Un jour elle n’est pas rentrée.
Au début il n’a prévenu personne. Ni la famille ni les amis. Il a attendu. Simplement il a patienté. Elle avait déjà disparu une fois. Elle était rentrée au bout de quelques jours. Besoin de s’aérer elle avait dit. Les derniers mois avaient été difficiles, l’appartement devenait trop petit pour eux deux, et quand elle n’était pas rentrée, il avait pensé. Patience. Il s’était répété le mot comme un mantra. Quand il descendait à la boîte aux lettres. Quand il glissait la clé dans la serrure et poussait la porte. Quand il regardait les lumières de la ville défiler depuis la vitre du tram. Patience. Il fallait lui laisser du temps. C’est ce qu’il s’était dit. De l’espace. Elle avait toujours manqué d’espace. Manqué d’air avec lui. C’est ce qu’elle lui avait dit une fois. J’ai besoin d’air. J’ai besoin de grand. De voir la vie en grand. L’horizon en entier. Et toi tu me fais de l’ombre. Il n’avait pas voulu croire ce qu’elle disait. Un accès de colère tout simplement. La preuve. Tout était rentré dans l’ordre après cela. Ou presque. Jusqu’à aujourd’hui.
Au bout d’une semaine il ne pouvait plus le cacher. il continuait de descendre les poubelles, d’espérer entrevoir le rayon de lumière quand il glisserait la clé dans la serrure. Mais les appels ne trompaient pas.

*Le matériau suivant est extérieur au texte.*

Lemma put_envelope_refines `{!SidecarLaws} `{!UrlJoinLaws} `{!SidecarProtocol World} st eop pop key data floor w :
  rooted st -> starts_with_char slash (as_str key) = true ->
  refines (put_done pop key data floor (put_envelope st eop pop key data floor w).2) w
    (put_envelope st eop pop key data floor w).
Proof.
  intros Hst Hk. unfold put_envelope, encode_route.
  destruct (is_some (extra data !! "target") || is_some (extra data !! "last_activity")) eqn:Hx; [by apply refines_error|].
  assert (Hres : no_reserved (extra data)).
  { apply orb_false_iff in Hx as [? ?]. unfold no_reserved. by destruct (extra data !! "target"), (extra data !! "last_activity"). }
  destruct (route_endpoint st key "") as [url|e] eqn:Hu; [|by apply refines_error].
  apply route_endpoint_path in Hu; [|done|done|by left].
  pose proof (mutation_loop_refines (put_call pop key data floor) (fun _ => True) st eop url AckPut
    (make_put eop pop (VObject (route_object data)) floor) (max_attempts st) 0 (last_activity data) w) as Hloop.
  unfold mutation_request. cbn [method_of] in Hloop.
  destruct (mutation_loop st eop PUT url AckPut _ (max_attempts st) 0 (last_activity data) w) as [r w'].
  apply (request_refines_map (put_call pop key data floor) eop AckPut).
  - apply Hloop; [|done]. intros c w1 body c' _ Hm. split; [done|]. intros call Hc. by eapply make_put_meaning.
  - intros reply m m' (w1 & req & r' & c & Hs & (sent & -> & Hfl) & -> & Hack & Hread & _).
    unfold read_acknowledgment in Hread. destruct (resp_status r' =? 204); [|done].
    destruct (contains_key _ _ || _); [done|]. simpl in Hack. rewrite Hack in Hread. simpl in Hread.
    destruct (parse_timestamp (chp_timestamp _)) as [at_|] eqn:Hp; [|done]. simpl in Hread.
    apply parse_timestamp_exact in Hp as ->. destruct (read_mutation_body r' eop) as [b|]; [|done].
    injection Hread as _ <-. simpl. exists w1, req, sent. rewrite Hs. done.
  - intros m m' (w1 & req & c & Hs & (sent & -> & Hfl) & ->). eexists. exists w1, req, sent. by split_and!.
Qed.

Lemma final_stamp_floor pop data sent prior fo :
  pop <> "put" -> above_floor fo sent -> above_floor fo (final_stamp pop data sent prior).
Proof.
  intros Hp. unfold final_stamp. destruct (String.eqb_spec pop "put"); [done|].
  destruct fo as [f|]; [|done]. simpl. destruct prior; simpl; lia.
Qed.

Lemma final_stamp_put data sent prior : set_last_activity (final_stamp "put" data sent prior) data = data.
Proof. apply set_last_activity_id. Qed.

Lemma update_refines `{!SidecarLaws} `{!UrlJoinLaws} `{!SidecarProtocol World} st key at_ w :
  rooted st -> starts_with_char slash (as_str key) = true ->
  refines (fun _ m m' => commits None m (CallUpdateActivity key at_) ReplyUnit m') w
    (sidecar_update_activity st key at_ w).
Proof.
  intros Hst Hk. unfold sidecar_update_activity. destruct (to_vec _) as [body|] eqn:Hb; [|by apply refines_error].
  destruct (route_endpoint st key "/activity") as [url|e] eqn:Hu; [|by apply refines_error].
  apply route_endpoint_path in Hu; [|done|done|by right].
  pose proof (mutation_loop_refines (fun _ c => c = SidecarActivity key at_) (fun _ => True) st "update_activity" url
    AckEmpty (fun (_ : unit) _ => (Ok (Some body), tt)) (max_attempts st) 0 tt w) as Hloop.
  unfold mutation_request. cbn [method_of] in Hloop. destruct (mutation_loop _ _ _ _ _ _ _ _ _ w) as [r w'].
  replace (result_map (fun _ => tt) r) with (let? reply := r in Ok (E := StoreError) ((fun _ => tt) reply)) by by destruct r.
  apply (request_refines_map (fun _ c => c = SidecarActivity key at_) "update_activity" AckEmpty).
  - apply Hloop; [|done]. intros c w1 b c' _ [= <- <-]. split; [done|]. intros call Hc.
    apply (meaning_of_path _ _ _ key "/activity" true) in Hc; [|done|by right]. by eapply read_activity_exact.
  - intros reply m m' (w1 & req & r' & c & _ & -> & -> & _). constructor.
  - intros m m' (w1 & req & c & _ & -> & ->). exists tt. constructor.
Qed.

Son boulot d’abord. Depuis le premier jour. Il avait bien tenté de les ignorer. Au début. Mais ils insistaient. Et puis les amis. Et sa mère. Sa mère qui avait tout organisé pour son anniversaire à elle. Jamais elle n’aurait manqué ça. C’est sa mère qui avait prévenu la police. Sa mère qui avait dit qu’il avait trop attendu. Beaucoup trop.
Le policier qui était venu l’avait tout de suite suspecté. Posé des questions précises, insistantes. Il avait voulu passer l’appartement au peigne fin. Il avait fallu raconter une histoire à dormir debout à la voisine du troisième qui avait vu défiler dans la même matinée les flics, la police scientifique, sa mère à elle, une amie alertée par la mère. Il avait eu beau expliquer que ça lui était déjà arrivé. Qu’elle partait parfois sur un coup de tête. Sa mère à elle avait tenu à déposer une plainte. Disparition inquiétante. Il imaginait déjà son visage placardé à tous les coins de rue, les regards que les autres poseraient sur lui quand il saurait, car oui il s’inquiétait de ça, même à ce moment là, il s’inquiétait de savoir ce que les autres auraient dans la tête, ce qu’ils imagineraient, ce qu’ils se raconteraient le soir devant la télé, ce qu’ils penseraient de lui, qu’elle l’avait abandonné, comme un animal grotesque devenu encombrant. Il avait beau ne plus être un enfant depuis longtemps, sa gorge le serrait comme une poigne de fer si bien que les larmes jaillissaient à tout moment, au travail à la boulangerie, ou devant les boîtes aux lettres.
Les semaines ont passées. Les mois. Sa mère à elle le regardait d’un œil mauvais entre les larmes. Lui rappelait les statistiques sur les conjoints violents, les conjoints meurtriers, de ceux que personne n’aurait soupçonné jusqu’au jour où. Les voisins aussi le regardaient bizarrement. S’écartaient sur son passage. Limite s’ils ne se bouchaient pas le nez en l’apercevant. Bien sûr il aurait pu partir, il aurait pu déménager. Mais il ne pouvait s’y résoudre. Dans un coin de sa tête il se devait de rester vivre là, pour le jour où elle déciderait de revenir. Oui c’est sûr elle allait revenir.
Un matin, il a lu dans le journal un article sur les disparus volontaires. Sur ce phénomène au Japon qui poussait les gens un matin à emmener leur enfant à l’école, à garer leur voiture sur le parking du supermarché, à verrouiller les portières comme chaque jour, avant de disparaître, de s’évaporer, de s’évanouir.
Ce matin-là, il a posté une lettre de résiliation de son bail, il a fait sa valise, et il est parti. C’était à son tour de disparaître. C’était à son tour de devenir quelqu’un d’autre, de croiser d’autres corps, d’autres vies, de traverser le rideau opaque, de s’évaporer à son tour.
Personne ne l’a plus jamais revu.
Vraiment bien. Très convaincant. Merci, Cécile.
Merci Anne pour la lecture!
C’est beau mais c’est triste, il faudrait une suite pour ne pas rester inachevée devant ce que tu as amorcé.
Merci Clarence pour la lecture! Oui c’est vrai que ça appelle à un développement, peut-être que cela viendra, ou peut-être que le mystère de ces vies effleurées restera entier… A suivre!